## WHAT YOU WILL DO:
Your answer should be the line that contains "exists (j mod" and each line after it, restated word for word through the final line of the entries.

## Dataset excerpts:
_____
(* ===== verification/BlockProof.v ===== *)
(** * The code of assignments is correct

    Sequences of assignments of integer expressions to local variables: the code generated
    for them, executed, updates the frame as the assignments say. *)

From S2P Require Import Prelude Words A64 Instr EncReg EncSpec EncArith EncMem EncBranch Machine Labels Linker CallFrame FrameLayout CallFrameProof Registers RegisterProof Functions RegisterSpec FunctionSpec Ast SymbolTable Analysis Data Codegen CodegenExpr CodegenCalls CodegenStmt OpsRun ExprState ExprProof.
Local Open Scope Z_scope.

Set Warnings "-clear-no-such-hyp".

(** A variable and the expression it is assigned. *)
Definition assignment : Type := (string * Expression)%type.

Definition statement_of (a : assignment) : Statement :=
  AssignmentStatement [VariableAccess a.1 ""] [a.2].

Definition update (ρ : string -> Z) (x : string) (v : Z) : string -> Z :=
  fun y => if String.eqb y x then v else ρ y.

Definition perform (ρ : string -> Z) (a : assignment) : string -> Z := update ρ a.1 (eval ρ a.2).

Definition simple_assignment (free : nat) (a : assignment) : bool :=
  simple a.2 && kept_temps a.2 && (need a.2 <=? free)%nat.

Definition names_of (l : list assignment) : list string :=
  concat (List.map (fun a => a.1 :: variables a.2) l).

(** Distinct variables have distinct slots. *)
Definition slots_apart (off : string -> Z) (xs : list string) : Prop :=
  forall x y, x ∈ xs -> y ∈ xs -> x <> y -> off x <> off y.

Section assignments.
Context (env : environment) (cfgs : gmap string (list BasicBlock)) (ag : bool) (base : code_gen).
Context (off : string -> Z).

Local Abbreviation at_state := (at_state ag base).

(** What the code of statements may change: the slots of [xs], X16, the free scratch
    registers and the pool of temporaries. *)
Definition changes_only (xs : list string) (bs : list bool) (m m' : machine) : Prop :=
  sp m' = sp m
  /\ (forall a, (forall x, x ∈ xs -> a <> xreg m 29 + off x) -> mem m' a = mem m a)
  /\ (forall z, ~ used 0 8 bs z -> xreg m' z = xreg m z).

Lemma used_any n k bs z : used n k bs z -> used 0 8 bs z.
Proof.
  intros [-> | [H | (j & _ & ->)]]; [by left | by right; left |]. right. right.
  exists (j mod 8)%nat. pose proof (Nat.mod_upper_bound j 8). split; [lia|].
  unfold temp. by rewrite Nat.Div0.mod_mod.
Qed.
_____
## OUTPUT:
  exists (j mod 8)%nat. pose proof (Nat.mod_upper_bound j 8). split; [lia|].
  unfold temp. by rewrite Nat.Div0.mod_mod.
Qed.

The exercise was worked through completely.